Restrizioni israeliane all’ingresso a al-Aqsa

Gerusalemme/al-Quds-PIC e Quds Press. Venerdì, la polizia israeliana ha rafforzato le sue misure militari dentro e intorno a Gerusalemme e ha impedito a centinaia di fedeli di raggiungere la moschea.

Fonti di Gerusalemme hanno riferito che la polizia di occupazione ha fermato 3 autobus dalla Cisgiordania e dalle terre occupate del 1948 e ha impedito loro di entrare a Gerusalemme per pregare nella moschea di Al-Aqsa.

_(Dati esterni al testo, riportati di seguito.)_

(** C2 (as stated, refuted) — a hint whose first segment holds the marker
    behind its name and language has three fields in its only segment and a
    kind and identifier pattern in it, and still [Hint.parse] raises: the
    marker is looked for in the first field only. *)
Lemma C2_counterexample :
  spec_malformed marker_last = false
  /\ fields marker_last = [""; "Douglas Adams"; "en wd:Q42"]
  /\ re_search marker_last = Some ("wd", "Q42")
  /\ parse marker_last
     = inl (AttributeError "'NoneType' object has no attribute 'groups'")
  /\ ~ ((exists e, parse marker_last = inl e) <-> spec_malformed marker_last = true).
Proof.
  repeat split; try reflexivity.
  intros [H _].
  assert (E : spec_malformed marker_last = true) by (apply H; eexists; reflexivity).
  discriminate E.
Qed.

(** C2 (amended) — [Hint.parse], and with it [Hint(text)], raises exactly
    when the first field of the first segment (what stands before its first
    quote or at sign) holds no kind and identifier pattern, or when some
    segment, once trimmed and split on runs of quotes and at signs, has
    fewer than three fields; otherwise the record is complete: a non-empty
    kind, an identifier, one pair for each segment and the first name as
    primary name.  No record is built on failure. *)
Theorem C2_parse_fails_iff_malformed (raw : string) :
  ((exists e, parse raw = inl e) <-> malformed raw = true)
  /\ ((exists e, Hint_init raw = inl e) <-> malformed raw = true)
  /\ ((exists k i p ps,
         k <> "" /\ length (p :: ps) = length (split slash raw)
         /\ Hint_init raw = inr (mkHint raw (Some k) (Some i) (p :: ps) (fst p)))
      <-> malformed raw = false).
Proof.
  unfold Hint_init.
  destruct (MalformedFacts.parse_cases raw)
    as [[Hm [e He]] | [Hm [k [i [p [ps [Hk [Hlen He]]]]]]]]; rewrite Hm, He.
  - split; [|split].
    + split; eauto.
    + split; eauto.
    + split; [|discriminate]. intros [k [i [p [ps [_ [_ H]]]]]]. discriminate H.
  - cbn [list_get nth_error].
    split; [|split].
    + split; [intros [e H]; discriminate H | discriminate].
    + split; [intros [e H]; discriminate H | discriminate].
    + split; [reflexivity|]. intros _. exists k, i, p, ps. auto.
Qed.

Local Open Scope list_scope.

(** C5 — in the example path the expected lines of a test case are
    compared with the rendered lines position by position.  For a test case
    that reached its rendered lines: when line [i] is the first mismatch,
    the test case logs that one mismatch and its failure and nothing else,
    and it does so whatever stands behind position [i] in the rendered and
    in the expected lines, so the lines after [i] are never looked at; when
    every expected line equals its rendered counterpart, the test case logs
    its success. *)
Theorem C5_example_lines_stop_at_first_mismatch {W : Type} {PS : PageSession W}
    (self : QleverUiTester) (test_case : ExampleTestCase)
    (lines : list WebElement) (s s' : St W) :
  example_lines self test_case s = (inr (Some lines), s') ->
  (forall i line e,
      (forall j, j < i -> exists lj,
          nth_error lines j = Some lj
          /\ nth_error (ec_lines test_case) j = Some (text lj)) ->
      nth_error lines i = Some line ->
      nth_error (ec_lines test_case) i = Some e ->
      text line <> e ->
      let records :=
        [Log WARNING (msg_line_mismatch (ec_name test_case) i
                        (length (ec_lines test_case)) (text line) e);
         Log WARNING ("Test Case " ++ ec_name test_case ++ " failed")%string] in
      test_example self test_case s = (inr tt, after s' records)
      /\ forall self' test_case' lines' (t t' : St W),
          example_lines self' test_case' t = (inr (Some lines'), t') ->
          ec_name test_case' = ec_name test_case ->
          length (ec_lines test_case') = length (ec_lines test_case) ->
          firstn (S i) lines' = firstn (S i) lines ->
          firstn (S i) (ec_lines test_case') = firstn (S i) (ec_lines test_case) ->
          test_example self' test_case' t = (inr tt, after t' records))
  /\ ((forall j, j < length (ec_lines test_case) -> exists lj,
          nth_error lines j = Some lj
          /\ nth_error (ec_lines test_case) j = Some (text lj)) ->
      test_example self test_case s
      = (inr tt, after s' [Log INFO "Test Case %s finished successfully"])).
Proof.
  intros Hreach. split.
  - intros i line e Hpre Hl He Hne records. subst records. split.
    + rewrite (test_example_compares self test_case lines s s' Hreach).
      now apply compare_lines_first_mismatch.
    + intros self' test_case' lines' t t' Hreach' Hname Hlen Fl Fe.
      rewrite (test_example_compares self' test_case' lines' t t' Hreach').
      rewrite <- Hname, <- Hlen.
      apply compare_lines_first_mismatch.
      * intros j Hj. destruct (Hpre j Hj) as [lj [H1 H2]]. exists lj.
        rewrite (firstn_nth_error lines lines' (S i) j Fl) by lia.
        rewrite (firstn_nth_error (ec_lines test_case) (ec_lines test_case')
                   (S i) j Fe) by lia.
        now split.
      * now rewrite (firstn_nth_error lines lines' (S i) i Fl) by lia.
      * now rewrite (firstn_nth_error (ec_lines test_case) (ec_lines test_case')
                       (S i) i Fe) by lia.
      * exact Hne.
  - intros Hall.
    rewrite (test_example_compares self test_case lines s s' Hreach).
    now apply compare_lines_all_match.
Qed.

Le fonti hanno sottolineato che la polizia di occupazione ha dispiegato decine di pattuglie a vari ingressi della Città Vecchia e di Al-Aqsa, ha controllato le carte d’identità dei fedeli e ha arrestato due giovani alla porta di al-Asbat mentre stavano uscendo dalla Moschea.

All’alba di venerdì, fonti locali hanno riferito che la polizia israeliana ha arrestato Sufyan Abu Al-Hawa, 18 anni, e Ahmed Qabaja, 20 anni, di Matalt al-Inter nella città di Al-Tur. Sono stati portati nei centri investigativi della città.

In precedenti dichiarazioni, shaykh Ekrema Sabri, predicatore della moschea Al-Aqsa e capo dell’Autorità islamica suprema a Gerusalemme, ha invitato i palestinesi a recarsi nella moschea di Al-Aqsa.

Sabri ha messo in guardia contro le conseguenze dello sfruttamento dell’epidemia del coronavirus da parte dell’occupazione per ridurre il numero di fedeli musulmani nella moschea di Al-Aqsa.

L’occupazione israeliana prende di mira i gerosolimitani con arresti, ordini di deportazione e multe con l’obiettivo di dissuaderli dall’entrare nella moschea di Al-Aqsa lasciandola facile preda per i coloni israeliani.